The company is seeking approval from the country’s central bank to sell 5 trillion dong of three- to five-year notes as early as this quarter, chief executive officer Nguyen Thien Bao said in an interview in Hanoi April 4. It also plans to sell 3 trillion dong of convertible bonds this year, he said. The bonds’ coupons will be determined by market conditions, Bao said.
PetroVietnam Finance, backed by Morgan Stanley, joins Joint-Stock Bank for Foreign Trade of Vietnam, or Vietcombank, Vincom Joint-Stock Co. and Vietnam Joint Stock Commercial Bank for Industry and Trade, known as VietinBank, in seeking to raise money by accessing debt capital markets as higher interest rates make borrowing from domestic banks more costly.
“Bank loans are costly due to higher rates and banks are cautious, lending only to long-standing customers,” said Alan Pham, the chief economist at VinaCapital Investment Management Ltd. “Issuing new shares dilutes the value for existing shareholders. So out of the three sources of funding, the bond market is the best choice.”

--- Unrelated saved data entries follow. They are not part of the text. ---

Definition gfx_font8x8_basic : list (list Z) := [
  [0x00; 0x00; 0x00; 0x00; 0x00; 0x00; 0x00; 0x00];
  [0x18; 0x3c; 0x3c; 0x18; 0x18; 0x00; 0x18; 0x00];
  [0x36; 0x36; 0x00; 0x00; 0x00; 0x00; 0x00; 0x00];
  [0x36; 0x36; 0x7f; 0x36; 0x7f; 0x36; 0x36; 0x00];
  [0x0c; 0x3e; 0x03; 0x1e; 0x30; 0x1f; 0x0c; 0x00];
  [0x00; 0x63; 0x33; 0x18; 0x0c; 0x66; 0x63; 0x00];
  [0x1c; 0x36; 0x1c; 0x6e; 0x3b; 0x33; 0x6e; 0x00];
  [0x06; 0x06; 0x03; 0x00; 0x00; 0x00; 0x00; 0x00];
  [0x18; 0x0c; 0x06; 0x06; 0x06; 0x0c; 0x18; 0x00];
  [0x06; 0x0c; 0x18; 0x18; 0x18; 0x0c; 0x06; 0x00];
  [0x00; 0x66; 0x3c; 0xff; 0x3c; 0x66; 0x00; 0x00];
  [0x00; 0x0c; 0x0c; 0x3f; 0x0c; 0x0c; 0x00; 0x00];
  [0x00; 0x00; 0x00; 0x00; 0x00; 0x0c; 0x0c; 0x06];
  [0x00; 0x00; 0x00; 0x3f; 0x00; 0x00; 0x00; 0x00];
  [0x00; 0x00; 0x00; 0x00; 0x00; 0x0c; 0x0c; 0x00];
  [0x60; 0x30; 0x18; 0x0c; 0x06; 0x03; 0x01; 0x00];
  [0x3e; 0x63; 0x73; 0x7b; 0x6f; 0x67; 0x3e; 0x00];
  [0x0c; 0x0e; 0x0c; 0x0c; 0x0c; 0x0c; 0x3f; 0x00];
  [0x1e; 0x33; 0x30; 0x1c; 0x06; 0x33; 0x3f; 0x00];
  [0x1e; 0x33; 0x30; 0x1c; 0x30; 0x33; 0x1e; 0x00];
  [0x38; 0x3c; 0x36; 0x33; 0x7f; 0x30; 0x78; 0x00];
  [0x3f; 0x03; 0x1f; 0x30; 0x30; 0x33; 0x1e; 0x00];
  [0x1c; 0x06; 0x03; 0x1f; 0x33; 0x33; 0x1e; 0x00];
  [0x3f; 0x33; 0x30; 0x18; 0x0c; 0x0c; 0x0c; 0x00];
  [0x1e; 0x33; 0x33; 0x1e; 0x33; 0x33; 0x1e; 0x00];
  [0x1e; 0x33; 0x33; 0x3e; 0x30; 0x18; 0x0e; 0x00];
  [0x00; 0x0c; 0x0c; 0x00; 0x00; 0x0c; 0x0c; 0x00];
  [0x00; 0x0c; 0x0c; 0x00; 0x00; 0x0c; 0x0c; 0x06];
  [0x18; 0x0c; 0x06; 0x03; 0x06; 0x0c; 0x18; 0x00];
  [0x00; 0x00; 0x3f; 0x00; 0x00; 0x3f; 0x00; 0x00];
  [0x06; 0x0c; 0x18; 0x30; 0x18; 0x0c; 0x06; 0x00];
  [0x1e; 0x33; 0x30; 0x18; 0x0c; 0x00; 0x0c; 0x00];
  [0x3e; 0x63; 0x7b; 0x7b; 0x7b; 0x03; 0x1e; 0x00];
  [0x0c; 0x1e; 0x33; 0x33; 0x3f; 0x33; 0x33; 0x00];
  [0x3f; 0x66; 0x66; 0x3e; 0x66; 0x66; 0x3f; 0x00];
  [0x3c; 0x66; 0x03; 0x03; 0x03; 0x66; 0x3c; 0x00];
  [0x1f; 0x36; 0x66; 0x66; 0x66; 0x36; 0x1f; 0x00];
  [0x7f; 0x46; 0x16; 0x1e; 0x16; 0x46; 0x7f; 0x00];
  [0x7f; 0x46; 0x16; 0x1e; 0x16; 0x06; 0x0f; 0x00];
  [0x3c; 0x66; 0x03; 0x03; 0x73; 0x66; 0x7c; 0x00];
  [0x33; 0x33; 0x33; 0x3f; 0x33; 0x33; 0x33; 0x00];
  [0x1e; 0x0c; 0x0c; 0x0c; 0x0c; 0x0c; 0x1e; 0x00];
  [0x78; 0x30; 0x30; 0x30; 0x33; 0x33; 0x1e; 0x00];
  [0x67; 0x66; 0x36; 0x1e; 0x36; 0x66; 0x67; 0x00];
  [0x0f; 0x06; 0x06; 0x06; 0x46; 0x66; 0x7f; 0x00];
  [0x63; 0x77; 0x7f; 0x7f; 0x6b; 0x63; 0x63; 0x00];
  [0x63; 0x67; 0x6f; 0x7b; 0x73; 0x63; 0x63; 0x00];
  [0x1c; 0x36; 0x63; 0x63; 0x63; 0x36; 0x1c; 0x00];
  [0x3f; 0x66; 0x66; 0x3e; 0x06; 0x06; 0x0f; 0x00];
  [0x1e; 0x33; 0x33; 0x33; 0x3b; 0x1e; 0x38; 0x00];
  [0x3f; 0x66; 0x66; 0x3e; 0x36; 0x66; 0x67; 0x00];
  [0x1e; 0x33; 0x07; 0x0e; 0x38; 0x33; 0x1e; 0x00];
  [0x3f; 0x2d; 0x0c; 0x0c; 0x0c; 0x0c; 0x1e; 0x00];
  [0x33; 0x33; 0x33; 0x33; 0x33; 0x33; 0x3f; 0x00];
  [0x33; 0x33; 0x33; 0x33; 0x33; 0x1e; 0x0c; 0x00];
  [0x63; 0x63; 0x63; 0x6b; 0x7f; 0x77; 0x63; 0x00];
  [0x63; 0x63; 0x36; 0x1c; 0x1c; 0x36; 0x63; 0x00];
  [0x33; 0x33; 0x33; 0x1e; 0x0c; 0x0c; 0x1e; 0x00];
  [0x7f; 0x63; 0x31; 0x18; 0x4c; 0x66; 0x7f; 0x00];
  [0x1e; 0x06; 0x06; 0x06; 0x06; 0x06; 0x1e; 0x00];
  [0x03; 0x06; 0x0c; 0x18; 0x30; 0x60; 0x40; 0x00];
  [0x1e; 0x18; 0x18; 0x18; 0x18; 0x18; 0x1e; 0x00];
  [0x08; 0x1c; 0x36; 0x63; 0x00; 0x00; 0x00; 0x00];
  [0x00; 0x00; 0x00; 0x00; 0x00; 0x00; 0x00; 0xff];
  [0x0c; 0x0c; 0x18; 0x00; 0x00; 0x00; 0x00; 0x00];
  [0x00; 0x00; 0x1e; 0x30; 0x3e; 0x33; 0x6e; 0x00];
  [0x07; 0x06; 0x06; 0x3e; 0x66; 0x66; 0x3b; 0x00];
  [0x00; 0x00; 0x1e; 0x33; 0x03; 0x33; 0x1e; 0x00];
  [0x38; 0x30; 0x30; 0x3e; 0x33; 0x33; 0x6e; 0x00];
  [0x00; 0x00; 0x1e; 0x33; 0x3f; 0x03; 0x1e; 0x00];
  [0x1c; 0x36; 0x06; 0x0f; 0x06; 0x06; 0x0f; 0x00];
  [0x00; 0x00; 0x6e; 0x33; 0x33; 0x3e; 0x30; 0x1f];
  [0x07; 0x06; 0x36; 0x6e; 0x66; 0x66; 0x67; 0x00];
  [0x0c; 0x00; 0x0e; 0x0c; 0x0c; 0x0c; 0x1e; 0x00];
  [0x30; 0x00; 0x30; 0x30; 0x30; 0x33; 0x33; 0x1e];
  [0x07; 0x06; 0x66; 0x36; 0x1e; 0x36; 0x67; 0x00];
  [0x0e; 0x0c; 0x0c; 0x0c; 0x0c; 0x0c; 0x1e; 0x00];
  [0x00; 0x00; 0x33; 0x7f; 0x7f; 0x6b; 0x63; 0x00];
  [0x00; 0x00; 0x1f; 0x33; 0x33; 0x33; 0x33; 0x00];
  [0x00; 0x00; 0x1e; 0x33; 0x33; 0x33; 0x1e; 0x00];
  [0x00; 0x00; 0x3b; 0x66; 0x66; 0x3e; 0x06; 0x0f];
  [0x00; 0x00; 0x6e; 0x33; 0x33; 0x3e; 0x30; 0x78];
  [0x00; 0x00; 0x3b; 0x6e; 0x66; 0x06; 0x0f; 0x00];
  [0x00; 0x00; 0x3e; 0x03; 0x1e; 0x30; 0x1f; 0x00];
  [0x08; 0x0c; 0x3e; 0x0c; 0x0c; 0x2c; 0x18; 0x00];
  [0x00; 0x00; 0x33; 0x33; 0x33; 0x33; 0x6e; 0x00];
  [0x00; 0x00; 0x33; 0x33; 0x33; 0x1e; 0x0c; 0x00];
  [0x00; 0x00; 0x63; 0x6b; 0x7f; 0x7f; 0x36; 0x00];
  [0x00; 0x00; 0x63; 0x36; 0x1c; 0x36; 0x63; 0x00];
  [0x00; 0x00; 0x33; 0x33; 0x33; 0x3e; 0x30; 0x1f];
  [0x00; 0x00; 0x3f; 0x19; 0x0c; 0x26; 0x3f; 0x00];
  [0x38; 0x0c; 0x0c; 0x07; 0x0c; 0x0c; 0x38; 0x00];
  [0x18; 0x18; 0x18; 0x00; 0x18; 0x18; 0x18; 0x00];
  [0x07; 0x0c; 0x0c; 0x38; 0x0c; 0x0c; 0x07; 0x00];
  [0x6e; 0x3b; 0x00; 0x00; 0x00; 0x00; 0x00; 0x00]
].

Definition gfx_font8x8_get (c : Z) : option (list Z) :=
  let c1 := if (c <? GFX_FONT_FIRST_CHAR) || (GFX_FONT_LAST_CHAR <? c) then ch "?" else c in
  rd gfx_font8x8_basic (c1 - GFX_FONT_FIRST_CHAR).

Definition gfx_draw_char (x y c fg_color bg_color : Z) : M screen unit :=
  glyph <- deref (gfx_font8x8_get c);;
  for_range (Z.to_nat GFX_FONT_HEIGHT) 0 (fun row =>
    for_range (Z.to_nat GFX_FONT_WIDTH) 0 (fun col =>
      bits <- deref (rd glyph row);;
      px <- signed (x + col);; py <- signed (y + row);;
      if negb (Z.land bits (Z.shiftl 1 col) =? 0) then draw_pixel px py fg_color else draw_pixel px py bg_color)).

(** The loop over the text ends at its terminator. *)
Fixpoint draw_string_loop (x cursor_x cursor_y : Z) (text : mem) (fg_color bg_color : Z) : M screen unit :=
  match text with
  | [] => undef
  | c :: text' =>
      if c =? 0 then ret tt
      else if c =? 10 then
        next_y <- signed (cursor_y + GFX_FONT_HEIGHT);;
        draw_string_loop x x next_y text' fg_color bg_color
      else
        gfx_draw_char cursor_x cursor_y c fg_color bg_color;;
        next_x <- signed (cursor_x + GFX_FONT_WIDTH);;
        draw_string_loop x next_x cursor_y text' fg_color bg_color
  end.

Definition gfx_draw_string (x y : Z) (text : option mem) (fg_color bg_color : Z) : M screen unit :=
  fb <- gets id;;
  match fb, text with
  | Some _, Some t => draw_string_loop x x y t fg_color bg_color
  | _, _ => ret tt
  end.

(** ** Pictures *)

Abbreviation picture := (Z -> Z -> option Z).

(** [over g g'] is picture [g] laid over [g']. *)
Definition over (g g' : picture) : picture := fun x y => match g x y with Some c => Some c | None => g' x y end.
Definition blank_picture : picture := fun _ _ => None.

(** A filled box and a single point. *)
Definition box (x0 y0 w h color : Z) : picture := fun x y =>
  if decide (x0 <= x < x0 + w /\ y0 <= y < y0 + h) then Some color else None.
Definition outline (x0 y0 w h color : Z) : picture := fun x y =>
  if decide ((x0 <= x < x0 + w /\ y0 <= y < y0 + h) /\ (x = x0 \/ x = x0 + w - 1 \/ y = y0 \/ y = y0 + h - 1))
  then Some color else None.

(** A straight run of [n + 1] points from [(x0, y0)] in direction [(ux, uy)]. *)
Definition run (x0 y0 ux uy : Z) (n : Z) (color : Z) : picture := fun x y =>
  let k := if ux =? 0 then (y - y0) * uy else (x - x0) * ux in
  if decide (0 <= k <= n /\ x = x0 + k * ux /\ y = y0 + k * uy) then Some color else None.

(** Picture [n] of a list of pictures is on top. *)
Fixpoint stack (n : nat) (i : Z) (g : Z -> picture) : picture :=
  match n with O => blank_picture | S n' => over (stack n' (i + 1) g) (g i) end.

Record fb_wf (f : framebuffer) : Prop := {
  fw_bpp : bytes_per_pixel f = 4;
  fw_width : 0 <= fb_width f < 2 ^ 30;
  fw_height : 0 <= fb_height f < 2 ^ 31;
  fw_pitch : fb_pitch f = 4 * fb_width f;
  fw_buffer : exists b, fb_buffer f = Some b /\ lenZ b = fb_width f * fb_height f
}.

Definition inside (f : framebuffer) (x y : Z) : Prop := 0 <= x < fb_width f /\ 0 <= y < fb_height f.
Definition pixel (f : framebuffer) (x y : Z) : Z :=
  default 0 (b ← fb_buffer f; rd b (y * fb_width f + x)).

(** [f'] shows [g] over what [f] shows. *)
Record painted (g : picture) (f f' : framebuffer) : Prop := {
  pa_wf : fb_wf f';
  pa_width : fb_width f' = fb_width f;
  pa_height : fb_height f' = fb_height f;
  pa_pixel : forall x y, inside f x y -> pixel f' x y = default (pixel f x y) (g x y)
}.

(** Operation [m] paints [g] on every framebuffer. The framebuffer may be a
    part of a larger state, and nothing else of that state changes. *)
Definition draws_in {S} (emb : screen -> S) (m : M S unit) (g : picture) : Prop :=
  forall f, fb_wf f -> exists f', m (emb (Some f)) = Ret tt (emb (Some f')) [] /\ painted g f f'.
Abbreviation draws := (draws_in (fun s => s)).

PetroVietnam Finance rose for a fourth day, gaining 1.5 percent to 13,400 dong, the highest close since March 26. It has surged 86 percent this year, compared with a 27 percent jump in the benchmark VN Index of the Ho Chi Minh City Stock Exchange.
High Borrowing Costs
High borrowing costs and “limited” access to credit led to a 6 percent increase in the number of companies closing in the first quarter from a year earlier, Vu Duc Dam, chairman of the Government Office, said April 1. Banks in Vietnam are also hobbled by soured loans, which the government is trying to address by buying bad-debt from commercial banks to strengthen their balance sheets.
The government cut its credit growth target to as low as 15 percent this year from less than 20 percent in 2011. Vietnam’s loans expanded 13 percent last year, according to the central bank. Policy makers raised the refinancing rate to 15 percent from 9 percent at the start of last year, before lowering it to 14 percent on March 12.
PetroVietnam Finance, a unit of Vietnam Oil & Gas Group, expects pretax profit to rise 20 percent to 660 billion dong this year, Bao said at the company’s headquarters in Hanoi. Revenue is forecast to fall to 6.9 trillion dong from 8 trillion dong last year, he said. Morgan Stanley holds a 10 percent stake in the company, according to PetroVietnam Finance’s website.
Vietcombank, the country’s largest lender by market value, said last month it plans to sell as much as $1 billion of 10-year bonds internationally as early as 2012. VietinBank also said it will offer as much as $2 billion of notes this year.
Refrigeration Electrical Engineering Corp. said in March it will sell 557.8 billion dong of convertible bonds in the second quarter to its strategic partners, while real estate developer Vincom JSC sold $185 million of convertible bonds in March.
PetroVietnam Finance will cancel its Singapore listing plan because the company currently doesn’t “see any benefits” from listing overseas, Bao said. The company had initially planned to list its shares on the Singapore Exchange in the second quarter of 2010.
The company is also advising investors from Japan and Korea on purchasing stakes in Vietnamese companies and expects to help manage two to three deals with an average value of about $100 million to $200 million each, Bao said.